I am enclosing you a clipping, from the Lexington paper, which I know you will not take much notice to now, but I
hope some day it will mean more than a passing thought to you. I am not sending you the article to show you I am vice president [of the bank] but to show you that the business world has confidence in me, which might in some way help my cause with you in making you believe I am sincere.

Hoping I will have the pleasure of seeing you Saturday, I am
Your fond friend,

Directed to Newport News, Va.
August 31, 1909
My Dear Miss Lewis:

Your last letter was quite a shock, to my loving propensities. I must say, but of course, you are the judge it is your ruling it must be done. If my love making is unpleasant to you I  will cut it out if it kills me but my heart will continue to love you, even tho my lips be sealed, and the only way you will ever know of this feeling in my heart for you  will be to see it in my eyes and I believe if I am fortunate enough  to be in your presence again you can plainly see the truth shining from my orbs.

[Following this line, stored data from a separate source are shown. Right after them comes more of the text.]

(** [s.endsWith(p)] *)
Definition endsWith (s p : string) : bool :=
  String.eqb (substring (String.length s - String.length p) s) p
  && (String.length p <=? String.length s)%nat.

(** The lower-case mapping of a code unit below 256: [A-Z] and the
    capital letters of Latin-1 (U+00C0 to U+00DE but the sign U+00D7);
    each maps to the code unit 32 above it. *)
Definition lower (c : ascii) : ascii :=
  let n := nat_of_ascii c in
  if ((65 <=? n) && (n <=? 90)
      || (192 <=? n) && (n <=? 222) && negb (n =? 215))%nat
  then ascii_of_nat (n + 32) else c.

(** [s.toLowerCase()] *)
Fixpoint toLowerCase (s : string) : string :=
  match s with
  | EmptyString => EmptyString
  | String c s' => String (lower c) (toLowerCase s')
  end.

(** The character class [\w]: [A-Za-z0-9_]. *)
Definition is_word (c : ascii) : bool :=
  let n := nat_of_ascii c in
  ((65 <=? n) && (n <=? 90) || (97 <=? n) && (n <=? 122)
   || (48 <=? n) && (n <=? 57) || (n =? 95))%nat.

(** [\w+] followed by the continuation [k], with the backtracking of the
    regular expression engine: the longest run is tried first. *)
Fixpoint word_plus (k : string -> bool) (s : string) : bool :=
  match s with
  | EmptyString => false
  | String c s' => if is_word c then word_plus k s' || k s' else false
  end.

(** [/\w+\.\w+$/] anchored at the first character of [s]. *)
Definition domain_here (s : string) : bool :=
  word_plus (fun s1 =>
    match s1 with
    | String "."%char s2 =>
        word_plus (fun s3 => match s3 with EmptyString => true | _ => false end) s2
    | _ => false
    end) s.

(** [/\w+\.\w+$/.exec(s)]: start positions are tried from the left; the
    match, when there is one, runs to the end of the input, so element
    [0] of the result is the suffix that starts there. [None] is [null]. *)
Fixpoint exec_domain (s : string) : option string :=
  if domain_here s then Some s
  else match s with
       | EmptyString => None
       | String _ s' => exec_domain s'
       end.

(** [s.split(' ')] *)
Fixpoint split_space (s : string) : list string :=
  match s with
  | EmptyString => [EmptyString]
  | String c s' =>
      if Ascii.eqb c " "%char then EmptyString :: split_space s'
      else match split_space s' with
           | w :: ws => String c w :: ws
           | [] => [String c EmptyString]
           end
  end.

(** [s.replace(/^https?:\/\//, '')] *)
Definition strip_scheme (s : string) : string :=
  if String.prefix "http://" s then substring 7 s
  else if String.prefix "https://" s then substring 8 s
  else s.

(** [String(v)] for an argument that is a string or missing. *)
Definition ToString (v : option string) : string :=
  match v with
  | Some s => s
  | None => "undefined"
  end.

(** The names an object literal [{}] inherits from [Object.prototype]. *)
Definition proto_members : list string :=
  ["constructor"; "__proto__"; "hasOwnProperty"; "isPrototypeOf";
   "propertyIsEnumerable"; "toLocaleString"; "toString"; "valueOf";
   "__defineGetter__"; "__defineSetter__"; "__lookupGetter__";
   "__lookupSetter__"].

Definition proto_member (k : string) : bool :=
  existsb (String.eqb k) proto_members.

(** What [obj[k]] finds on an object made by [{}]: an own property, else
    a member of [Object.prototype] (a function, or the prototype itself
    for [__proto__]; all truthy and none of them callable as an account),
    else [undefined]. *)
Inductive slot (A : Type) : Type :=
| Own (a : A)
| Inherited
| Absent.
Arguments Own {A} a.
Arguments Inherited {A}.
Arguments Absent {A}.

(** [obj[k]], given the own property [k] of [obj], if any. *)
Definition read {A : Type} (own : option A) (k : string) : slot A :=
  match own with
  | Some a => Own a
  | None => if proto_member k then Inherited else Absent
  end.

(** The value of a string of decimal digits. *)
Fixpoint digits_value (acc : N) (s : string) : option N :=
  match s with
  | EmptyString => Some acc
  | String c s' =>
      let n := N_of_ascii c in
      if ((48 <=? n) && (n <=? 57))%N
      then digits_value (acc * 10 + (n - 48))%N s'
      else None
  end.

(** A property key that is an array index: the canonical decimal form
    of an integer from 0 to 2^32 - 2. Such keys are enumerated first, in
    ascending order; the other keys follow in order of creation. *)
Definition array_index (k : string) : option N :=
  match k with
  | EmptyString => None
  | String "0"%char EmptyString => Some 0%N
  | String "0"%char _ => None
  | _ => match digits_value 0%N k with
         | Some n => if (n <? 2 ^ 32 - 1)%N then Some n else None
         | None => None
         end
  end.

(** A new key [k] is enumerated before the existing key [k']. *)
Definition precedes (k k' : string) : bool :=
  match array_index k, array_index k' with
  | Some n, Some n' => (n <? n')%N
  | Some _, None => true
  | None, _ => false
  end.

End Js.

(** ** origin-matcher.js *)

Module OriginMatcher.

Record t : Type := mk {
  wildcards : gset string;
  list : gset string
}.

(** One iteration of the constructor's loop. *)
Definition add_origin (m : t) (origin : string) : t :=
  if Js.includes origin "*." then
    mk ({[ Js.substring (default O (Js.indexOf origin "*.") + 2) origin ]} ∪ wildcards m)
       ({[ Js.replace origin "*." "" ]} ∪ list m)
  else
    mk (wildcards m) ({[ origin ]} ∪ list m).

(** [new OriginMatcher(allowlist)] *)
Definition new (allowlist : Datatypes.list string) : t :=
  foldl add_origin (mk ∅ ∅) allowlist.

(** [set.has(v)] on a set of strings; [undefined] is never a member. *)
Definition has (s : gset string) (v : option string) : bool :=
  match v with
  | Some x => bool_decide (x ∈ s)
  | None => false
  end.

(** [match(origin)] of origin-matcher.js; a missing argument is [None].
    Indexing the [null] that [exec] returns when nothing matches throws
    a [TypeError]. *)
Definition match_ (m : t) (origin : option string) : completion bool :=
  if has (list m) origin then Return true
  else match Js.exec_domain (Js.ToString origin) with
       | None => Throw
       | Some d => if bool_decide (d ∈ wildcards m) then Return true else Return false
       end.

(** [match(origin)] of the copy of the class that follows
    [BillingAccount] in billing-account.js: falsy origins and origins
    without a match of the expression are rejected first. *)
Definition match_guarded (m : t) (origin : option string) : completion bool :=
  match origin with
  | None | Some EmptyString => Return false
  | Some o =>
      if has (list m) origin then Return true
      else match Js.exec_domain o with
           | Some d => if bool_decide (d ∈ wildcards m) then Return true else Return false
           | None => Return false
           end
  end.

I know you did not expect me to write to you again, but I have and I am going to close it by asking you to write to me.  I remain,
Sincerely yours,
W.C. McCormick

Directed to Deerfield, Va.
Feb. 7, 191 0

My dear Miss Lewis:

Must I say that I was surprised or that I am happy or both. If  what you wrote me proves true it will be the most fortunate affair of my life, and if it proves fickle it will prove the most unfortunate affair of my life. Did you think of this before you wrote? ...

When I came to my office one morning last week one of my employees asked me if I were sick and I told him no and asked him why and he said from my color and expression. I have suffered since that last night in Staunton but have tried to keep it from showing. Do you think common friendship would have taken me to Richmond to come back with you? You were the dear doctor I went to see and I must say you gave me some very bitter medicine.  My dear girl, I have only asked you for your love, have not even asked you to become engaged, but I do think the climax of real love is marriage so don't say you won't marry me because you don't know what you might do should your love for me become what mine is for you. ... It is nature that men and women love and marry and I don't think you are unnatural. I am not trying to persuade you now to marry me... , but do try to make my interests affect you also, and don't tell me anymore that you would not live in Raphine because if you love it is the man, not the place. ...

Are you coming to Staunton next Friday? If you are, I would like to come down that afternoon and talk with you from two until four in one of the hotel parlors, which I think would be better than me calling on you in the evening of your stay at a private house, but if you stop at the hotel I can come and spend the night. ...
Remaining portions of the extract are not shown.